A guide to starting urban agriculture in the Philippines, and urbanlivestock farming in the Philippines

Urban Agriculture in the Philippines
Urban Agriculture in the Philippines (Image credit: pixabay)

Urban agriculture consists of several production systems. They vary from domestic production and domestic processing to large-scale agriculture. This is usually done in the inner city. Major Philippine agricultural products include Rice, Coconut, Corn, Sugarcane, Banana, Pineapple, and Mango.

Urban agriculture has increasing access to locally grown food. Some urban forms are designed for education, training, or re-entry programs only. Many are designed to improve food access in a particular community or to perpetuate traditional culinary cultures.

Some principles related to agriculture in the Philippines (directly and indirectly);

The state will promote a just and dynamic social system that complements the nation’s prosperity and freedom and provides people with poverty-free policies that provide adequate social services.

Promote employment, raise living standards, and improve quality of life for all. The goals of the national economy are the more equitable distribution of opportunities, income, and wealth; constantly increasing the number of goods and services manufactured by the nation for the benefit of the people, and increasing production capacity as the key to raising the standard of living for all, especially the backward people.

Urban agriculture has great potential in meeting basic human needs, not only providing food but also ensuring a sustainable distribution and production system that creates employment opportunities and a regular income for individuals. It also helps countries protect their environment and save on foreign currency and transportation costs.

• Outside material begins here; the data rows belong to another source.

(** C10, as the code has it. With at most 63 segments the loop ends after
    at most N iterations with the offset equal to the payload length N. With
    more than 63 segments and a non-empty payload the loop ends too, in its
    first iteration, with the range error of a path header written past the
    end of the 255-byte first packet; no offset is ever moved. *)
Theorem chunk_loop_always_stops bipPath rawTx fuel :
  (length rawTx <= fuel)%nat ->
  (len bipPath <= 63 -> Forall u32 bipPath ->
   exists plan,
     chunk_loop fuel bipPath rawTx 0 [] = Normal (plan, len rawTx)
     /\ len plan <= len rawTx)
  /\ (63 < len bipPath -> rawTx <> [] ->
      chunk_loop fuel bipPath rawTx 0 [] = Throw RangeError).
Proof.
  intros Hfuel. split.
  - intros HL Hu.
    destruct (chunk_loop_plan bipPath rawTx fuel HL Hu Hfuel)
      as (chunks & Hrun & Hcat & Hgreedy).
    exists (plan_of bipPath chunks). split; [exact Hrun|].
    apply greedy_length in Hgreedy. unfold len in *.
    rewrite length_plan_of. lia.
  - intros HL Hne. destruct fuel as [|fuel].
    + destruct rawTx; [congruence | simpl in Hfuel; lia].
    + now apply chunk_loop_overflow.
Qed.

Lemma chunk_loop_always_stops_witness :
  (exists plan,
     chunk_loop 300 sample_bipPath (counting 0 300) 0 []
     = Normal (plan, len (counting 0 300))
     /\ len plan <= len (counting 0 300))
  /\ chunk_loop 3 (repeat 0 64) [1; 2; 3] 0 [] = Throw RangeError.
Proof.
  split.
  - apply (chunk_loop_always_stops sample_bipPath (counting 0 300) 300).
    + vm_compute. repeat constructor.
    + vm_compute. discriminate.
    + repeat constructor; vm_compute; discriminate.
  - apply (chunk_loop_always_stops (repeat 0 64) [1; 2; 3] 3).
    + vm_compute. repeat constructor.
    + vm_compute. reflexivity.
    + discriminate.
Defined.

(** C10 as stated fails: a path of 64 segments is beyond the bound, and the
    loop still stops on a non-empty payload. *)
Lemma segment_bound_not_needed_to_stop :
  ~ ([1; 2; 3] <> [] -> loop_stops (repeat 0 64) [1; 2; 3] ->
     len (repeat 0 64) <= 63).
Proof.
  intros H.
  assert (Hlen : len (repeat 0 64) <= 63).
  { apply H; [discriminate|]. exists 1%nat. vm_compute. discriminate. }
  vm_compute in Hlen. apply Hlen. reflexivity.
Qed.

(** C3. Once the plan is built and sent, the outcome of the chunked transfer
    is read off the last exchange alone: when that response decodes to the
    marker "0x9000" the handler returns no value (undefined, not an error);
    any other final response is returned unchanged. Every packet of the plan
    has been exchanged by then, so the earlier responses are dropped. A
    rejected exchange is the last one made and its error propagates; with no
    exchange at all the empty buffer is returned. *)
Theorem last_response_is_the_result {Device : Type}
    (exchange : Device -> Apdu -> Device * reply)
    (fromString : string -> option (list Z))
    fuel path rawTx bipPath (d : Device) :
  fromString path = Some bipPath ->
  len bipPath <= 63 -> Forall u32 bipPath -> (length rawTx <= fuel)%nat ->
  let (result, w) :=
    run (ledgerMessageHandler Device exchange fromString fuel path rawTx) d in
  result
  = match last_entry (log w) with
    | None => Normal (Some [])
    | Some (_, Failure code) => Throw (TransportError code)
    | Some (_, Response final) =>
        if str_eqb (Buffer.toString final) (lit "0x9000")
        then Normal None else Normal (Some final)
    end
  /\ (forall v, result = Normal v ->
      exists chunks,
        concat chunks = rawTx /\ map fst (log w) = plan_of bipPath chunks).
Proof.
  intros Hpath HL Hu Hfuel.
  destruct (chunk_loop_plan bipPath rawTx fuel HL Hu Hfuel)
    as (chunks & Hrun & Hcat & _).
  destruct (handler_run exchange fromString fuel path rawTx bipPath _ _ d
              Hpath Hrun) as [Hres Hsent].
  destruct (run _ d) as [result w]. cbn [fst snd] in *. split.
  - rewrite Hres. unfold final_outcome.
    destruct (last_entry (log w)) as [[a [code|final]]|]; reflexivity.
  - intros v Hv. exists chunks. split; [exact Hcat | now apply (Hsent v)].
Qed.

Planning for urban agriculture addresses pre-existing urban issues such as livelihood and income opportunities, food availability and access, and in many cases conflicting land use.

Why is UA important?

This question enables us to refer to the external functionality of UA in more detail. In principle, the UA is a source of supply in the urban food system and is just one of many foods security options for homes. Similarly, it is one of the many tools for productive use of numerous open spaces, treatment and/or recovery of urban solid and liquid waste, saving or generating income and employment, and handling freshwater resources more efficiently. In practice and, of course, in many areas and a growing number of cities, the UA has been growing again for three decades. It has become a major supplier of foodstuffs to growing urban sectors, poor and not so poor, and an important element of nutrition for poor households. Furthermore, it is managing open spaces more easily, reducing urban waste disposal and treatment, generating additional income and/or saving cash, and providing employment. Direct or not, part-time or full-time, on a temporary or long-term basis. In a circular city, urban agriculture must meet the water needs from the water resources that arise from within the urban watershed. More suitable resources for rainfed agriculture may include natural rainfall, rainwater is used temporarily stored in ponds – also known as rainwater harvesting or urban wastewater. Due to significant public health concerns for farmers and consumers, untreated urban wastewater is not considered in farming plans in developed countries. There are two parts to this system that focus on production and sustainability. It starts with an urban farm that produces high-value crops.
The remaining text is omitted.